_Task goal:_
Begin at the first line below and copy each line exactly, ending with the line where "mkAppState (getStats (app_env" appears.
#### Material shown ####
(* ===== verification/Pages.v ===== *)
(** * Pages: the application around the session ([App.tsx])

    The root component's [stats] state and the pages that read or write
    the storage: the boot effect of [App], [togglePremium] of the profile
    page, [handleStart] and the create card of the training page, the
    recent logs of the home page, and the end of [handleFinishWorkout],
    which hands the session's log to [Storage.saveLog].

    The [stats] state is an object reference ([StatsRef]): the constant
    [INITIAL_STATS], or an object of the root's own.  The pages render the
    contents of that object, not the storage. *)

From S2P Require Import Prelude Types Catalog Storage Builder Session Demo.
From S2P Require Import SessionInv SessionSets SessionFlow SessionLog.

(** The root component: its [stats] state, and the environment of the
    storage module. *)
Record AppState : Type := mkAppState {
  app_stats : StatsRef;
  app_env : Env;
}.

#[export] Instance AppState_eq_dec : EqDecision AppState.
Proof. solve_decision. Defined.

(** The root before its effect has run: [useState(INITIAL_STATS)]. *)
Definition App_initial (env : Env) : AppState := mkAppState TheInitial env.

(** The effect of the root: [setStats(Storage.getStats())]. *)
Definition App_mount (app : AppState) : AppState :=
  mkAppState (getStats (app_env app)) (app_env app).

(** The statistics the pages are given. *)
Definition statsShown (app : AppState) : UserStats :=
  readStats (app_env app) (app_stats app).

(** [togglePremium] of the profile page. *)
Definition togglePremium (app : AppState) : AppState :=
  let stats := statsShown app in
  let newStats :=
    mkUserStats (us_totalWorkouts stats) (us_totalMinutes stats)
      (us_streakDays stats) (us_lastWorkoutDate stats)
      (negb (us_isPremium stats)) in
  let env := saveStats newStats (app_env app) in
  mkAppState (Fresh newStats) env.

(** [handleStart] of the training page: the routine the session page is
    opened on, or [None] after the alert. *)
Definition handleStart (isPremium : bool) (routine : Routine) : option Routine :=
  if r_isPremium routine && negb isPremium then None else Some routine.

(** Whether the card that leads to the builder is rendered under the
    user's routines. *)
Definition createCardShown (isPremium : bool) (routines : list Routine) : bool :=
  bool_decide (Z.of_nat (length routines) < (if isPremium then 99 else 3)).

(** Whether the start button of a premade routine is disabled. *)
Definition premadeStartDisabled (isPremium : bool) (routine : Routine) : bool :=
  negb isPremium && r_isPremium routine.

(** The logs the home page lists: [getLogs().reverse().slice(0, 5)]. *)
Definition recentLogs (env : Env) : list StoredLog :=
  take 5 (reverse (getLogs env)).

(** The minutes the home page shows for a log of the list:
    [Math.floor(log.totalDurationSeconds / 60)]. *)
Definition minutesShown (log : StoredLog) : Z :=
  JS.Math_floor (wl_totalDurationSeconds log / (60 # 1))%Q.

(** Whether the home page shows the "no workouts" box instead of the
    list. *)
Definition noWorkoutsShown (logs : list StoredLog) : bool :=
  bool_decide (length logs = 0%nat).

(** The bars of the weekly chart of the home page: the memo is recomputed
    when [logs] changes and does not read it. *)
Definition weeklyData (logs : list StoredLog) : list (string * Z) :=
  [("S", 10); ("T", 25); ("Q", 0); ("Q", 30); ("S", 15); ("S", 45); ("D", 20)].

(** The points of the profile page's chart: five fixed months, and
    [stats.totalWorkouts || 1] for June. *)
Definition data (stats : UserStats) : list (string * Z) :=
  [("Jan", 12); ("Feb", 19); ("Mar", 3); ("Apr", 5); ("May", 2);
   ("Jun", or_number (Some (us_totalWorkouts stats)) 1)].

(** Whether the profile page draws the chart rather than the lock. *)
Definition chartShown (stats : UserStats) : bool := us_isPremium stats.

(** The end of the session page's [handleFinishWorkout]: the log is
    written out with the values its set objects hold, and saved.
    [endTime], [idNow] and [saveNow] are the three clock readings taken on
    the way. *)
Definition finishWorkout (routine : Routine) (library : list Exercise)
    (endTime idNow saveNow : Z) (st : SessionState) (app : AppState)
    : option AppState :=
  log ← handleFinishWorkout routine library endTime idNow st;
  stored ← storedLog st log;
  Some (mkAppState (app_stats app) (saveLog saveNow stored (app_env app))).

(** A log saved while the root is mounted. *)
Definition logSaved (now : Z) (log : StoredLog) (app : AppState) : AppState :=
  mkAppState (app_stats app) (saveLog now log (app_env app)).

(** The application of the examples, opened on a storage that holds one
    workout of 95 seconds. *)
Definition demo_app : AppState :=
  App_mount
    (App_initial
       (saveLog 1700000095010 (sampleLog 1700000000000 95000) emptyEnv)).

(** ** Lemmas *)


Lemma take_reverse_snoc {A} (l : list A) x n :
  take (S n) (reverse (l ++ [x])) = x :: take n (reverse l).
Proof. by rewrite reverse_app. Qed.

Lemma minutesShown_ms (log : StoredLog) ms :
  wl_totalDurationSeconds log = ms # 1000 → minutesShown log = ms `div` 60000.
Proof.
  intros E. unfold minutesShown. rewrite E.
  change ((ms # 1000) / (60 # 1))%Q with (ms * 1 # 60000).
  unfold JS.Math_floor, Qfloor. by rewrite Z.mul_1_r.
Qed.

(** The June point of the chart is the number of workouts, and 1 when
    there is none. *)
Lemma data_june stats :
  0 ≤ us_totalWorkouts stats →
  last (data stats) = Some ("Jun", Z.max 1 (us_totalWorkouts stats)).
Proof. intros H. simpl. do 2 f_equal. case_decide; lia. Qed.

Section pages.
Context (routine : Routine) (library : list Exercise).

(** ** Properties *)

(** C5: finishing a session of a well-formed state always saves: the log
    of [finish_log], read out with the current values of its sets, is
    appended to the stored logs; the stored statistics count one workout
    and one streak day more, and the minutes grow by the session's
    milliseconds rounded to the nearest minute,
    [(endTime - startTime + 30000) / 60000]. *)
Theorem finishWorkout_saves endTime idNow saveNow st app :
  wf routine library st →
  ∃ log stored app',
    handleFinishWorkout routine library endTime idNow st = Some log ∧
    storedLog st log = Some stored ∧
    finishWorkout routine library endTime idNow saveNow st app = Some app' ∧
    getLogs (app_env app') = getLogs (app_env app) ++ [stored] ∧
    currentStats (app_env app')
    = (let old := currentStats (app_env app) in
       mkUserStats (us_totalWorkouts old + 1)
         (us_totalMinutes old + (endTime - startTime st + 30000) `div` 60000)
         (us_streakDays old + 1) (Some saveNow) (us_isPremium old)).
Proof.
  intros H.
  destruct (finish_stored _ _ endTime idNow _ H) as (log & es & Hlog & Hst).
  unfold finishWorkout. rewrite Hlog. simpl. rewrite Hst. simpl.
  eexists _, _, _. split_and!; try done.
  - simpl. by rewrite getLogs_saveLog.
  - simpl. rewrite currentStats_saveLog, updateStats_eq.
    by erewrite minutesOf_ms by done.
Qed.


(** On a first visit, with no statistics stored, the root holds the
    constant [INITIAL_STATS] itself; the first workout saved assigns to
    that object, so the pages show it, and from the second workout on
    they are behind the storage. *)
Theorem shown_stats_first_visit now1 log1 now2 log2 app :
  app_stats app = TheInitial → STATS (localStorage (app_env app)) = None →
  let app1 := logSaved now1 log1 app in
  let app2 := logSaved now2 log2 app1 in
  statsShown app1 = currentStats (app_env app1) ∧
  statsShown app2 = statsShown app1 ∧
  us_totalWorkouts (currentStats (app_env app2))
  = us_totalWorkouts (statsShown app2) + 1.
Proof.
  intros Hs Hn. cbv zeta. unfold statsShown, logSaved. simpl. rewrite Hs. simpl.
  rewrite !saveLog_eq. unfold currentStats, getStats. simpl. by rewrite Hn.
Qed.

(** C22: switching the premium flag after a workout undoes the workout in
    the statistics.  The profile page writes the statistics it was given
    with the flag flipped; when the root's object dates from before a
    workout, the stored counters go back to their values before it while
    the log stays stored, so the statistics no longer count the logs. *)
Theorem togglePremium_loses_workout now log app s :
  app_stats app = Fresh s → currentStats (app_env app) = s →
  counted (app_env app) →
  let app' := togglePremium (logSaved now log app) in
  totals (currentStats (app_env app')) = totals s ∧
  getLogs (app_env app') = getLogs (app_env app) ++ [log] ∧
  us_isPremium (statsShown app') = negb (us_isPremium s) ∧
  ¬ counted (app_env app').
Proof.
  intros Hs Hc Hcnt. cbv zeta. unfold togglePremium, statsShown, logSaved. simpl.
  rewrite Hs. simpl. rewrite getLogs_saveStats, getLogs_saveLog.
  split_and!; try done. unfold counted in *.
  rewrite currentStats_saveStats, getLogs_saveStats, getLogs_saveLog, length_app.
  rewrite Hc in Hcnt. unfold totals in *. simpl.
  injection Hcnt as E1 _ _. intros [= E2 _ _]. lia.
Qed.

(** [handleStart] opens the session on the routine it is given
    unless the routine is premium and the user is not; a premium routine
    is never started for a free user, and exactly the premade routines
    whose start button is disabled are refused. *)
Theorem handleStart_gating isPremium r :
  (handleStart isPremium r = Some r ↔ (r_isPremium r = true → isPremium = true)) ∧
  (handleStart isPremium r = None ↔ premadeStartDisabled isPremium r = true) ∧
  (∀ r', handleStart isPremium r = Some r' → r' = r).
Proof.
  unfold handleStart, premadeStartDisabled.
  destruct (r_isPremium r), isPremium; simpl; (split_and!; [split|split|]);
    try done; try congruence; by intros H; specialize (H eq_refl).
Qed.

(** The home page lists the five most recent logs, newest first:
    after a log is saved it comes first, followed by the four that came
    first before. *)
Theorem recentLogs_saveLog now log env :
  recentLogs (saveLog now log env) = log :: take 4 (recentLogs env) ∧
  (length (recentLogs env) ≤ 5)%nat.
Proof.
  unfold recentLogs. rewrite getLogs_saveLog, take_reverse_snoc, take_take.
  split; [done|]. rewrite length_take. lia.
Qed.

(** C34: the home page and the statistics count the minutes of a workout
    differently.  For a log of [ms] milliseconds the list of recent
    activity shows [ms / 60000] minutes, rounded down, while [saveLog]
    added the duration rounded to the nearest minute to the total: the
    two agree when the seconds past the minute are fewer than thirty and
    differ by one otherwise, so the minutes shown for the logs can add
    up to less than the total. *)
Theorem minutes_shown_vs_counted (log : StoredLog) ms :
  wl_totalDurationSeconds log = ms # 1000 → 0 ≤ ms →
  minutesShown log = ms `div` 60000 ∧
  minutesOf log
  = minutesShown log + (if decide (ms `mod` 60000 < 30000) then 0 else 1).
Proof.
  intros E Hms. rewrite (minutesShown_ms _ _ E), (minutesOf_ms _ _ E).
  split; [done|]. case_decide; Z.div_mod_to_equations; lia.
Qed.

(** The limit on the number of routines (three for a free user,
    ninety-nine for a premium one) only hides the create card of the
    training page.  The builder, which the header's create button opens
    at any count, saves whatever the count is: with the card hidden the
    stored routines still grow by one. *)
Theorem routine_limit_not_enforced isPremium idNow createdNow st env :
  saveDisabled st = false →
  createCardShown isPremium (getRoutines env) = false →
  ∃ r env', handleSave idNow createdNow st env = Some (r, env') ∧
    length (getRoutines env') = S (length (getRoutines env)) ∧
    createCardShown isPremium (getRoutines env') = false.
Proof.
  intros Hs Hc. unfold handleSave. rewrite Hs. eexists _, _. split; [done|].
  unfold createCardShown in *. apply bool_decide_eq_false in Hc.
  rewrite bool_decide_eq_false, getRoutines_saveRoutine, length_app. simpl.
  destruct isPremium; lia.
Qed.

End pages.

(** ** Witnesses *)

Lemma finishWorkout_saves_witness :
  let st := demo_run [ToggleSet 0; SkipRest; NextExercise] in
  ∃ log stored app',
    handleFinishWorkout demo_routine demo_library (demo_now + 95000)
      (demo_now + 95001) st = Some log ∧
    storedLog st log = Some stored ∧
    finishWorkout demo_routine demo_library (demo_now + 95000)
      (demo_now + 95001) (demo_now + 95002) st demo_app = Some app' ∧
    getLogs (app_env app') = getLogs (app_env demo_app) ++ [stored] ∧
    currentStats (app_env app')
    = (let old := currentStats (app_env demo_app) in
       mkUserStats (us_totalWorkouts old + 1)
         (us_totalMinutes old
          + (demo_now + 95000 - startTime st + 30000) `div` 60000)
         (us_streakDays old + 1) (Some (demo_now + 95002)) (us_isPremium old)).
Proof. apply finishWorkout_saves, demo_run_wf. Defined.

Lemma minutes_shown_vs_counted_witness :
  let log := sampleLog 1700000000000 95000 in
  minutesShown log = 95000 `div` 60000 ∧
  minutesOf log
  = minutesShown log + (if decide (95000 `mod` 60000 < 30000) then 0 else 1).
Proof. by apply minutes_shown_vs_counted. Defined.


Lemma shown_stats_first_visit_witness :
  let app1 := logSaved 1700000095010 (sampleLog 1700000000000 95000)
                (App_mount (App_initial emptyEnv)) in
  let app2 := logSaved 1700000400000 (sampleLog 1700000200000 60000) app1 in
  statsShown app1 = currentStats (app_env app1) ∧
  statsShown app2 = statsShown app1 ∧
  us_totalWorkouts (currentStats (app_env app2))
  = us_totalWorkouts (statsShown app2) + 1.
Proof. by apply shown_stats_first_visit. Defined.

Lemma togglePremium_loses_workout_witness :
  let s := mkUserStats 1 2 1 (Some 1700000095010) false in
  let log := sampleLog 1700000200000 60000 in
  let app' := togglePremium (logSaved 1700000400000 log demo_app) in
  totals (currentStats (app_env app')) = totals s ∧
  getLogs (app_env app') = getLogs (app_env demo_app) ++ [log] ∧
  us_isPremium (statsShown app') = negb (us_isPremium s) ∧
  ¬ counted (app_env app').
Proof. by apply togglePremium_loses_workout. Defined.

Lemma routine_limit_not_enforced_witness :
  let env := execs (SaveRoutine <$> [pm1 1; pm1 2; pm1 3]) emptyEnv in
  ∃ r env', handleSave 1700000000001 1700000000002 demo_builder env
            = Some (r, env') ∧
    length (getRoutines env') = S (length (getRoutines env)) ∧
    createCardShown false (getRoutines env') = false.
Proof. by apply routine_limit_not_enforced. Defined.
####
_Result for this exercise:_
(* ===== verification/Pages.v ===== *)
(** * Pages: the application around the session ([App.tsx])

    The root component's [stats] state and the pages that read or write
    the storage: the boot effect of [App], [togglePremium] of the profile
    page, [handleStart] and the create card of the training page, the
    recent logs of the home page, and the end of [handleFinishWorkout],
    which hands the session's log to [Storage.saveLog].

    The [stats] state is an object reference ([StatsRef]): the constant
    [INITIAL_STATS], or an object of the root's own.  The pages render the
    contents of that object, not the storage. *)

From S2P Require Import Prelude Types Catalog Storage Builder Session Demo.
From S2P Require Import SessionInv SessionSets SessionFlow SessionLog.

(** The root component: its [stats] state, and the environment of the
    storage module. *)
Record AppState : Type := mkAppState {
  app_stats : StatsRef;
  app_env : Env;
}.

#[export] Instance AppState_eq_dec : EqDecision AppState.
Proof. solve_decision. Defined.

(** The root before its effect has run: [useState(INITIAL_STATS)]. *)
Definition App_initial (env : Env) : AppState := mkAppState TheInitial env.

(** The effect of the root: [setStats(Storage.getStats())]. *)
Definition App_mount (app : AppState) : AppState :=
  mkAppState (getStats (app_env app)) (app_env app).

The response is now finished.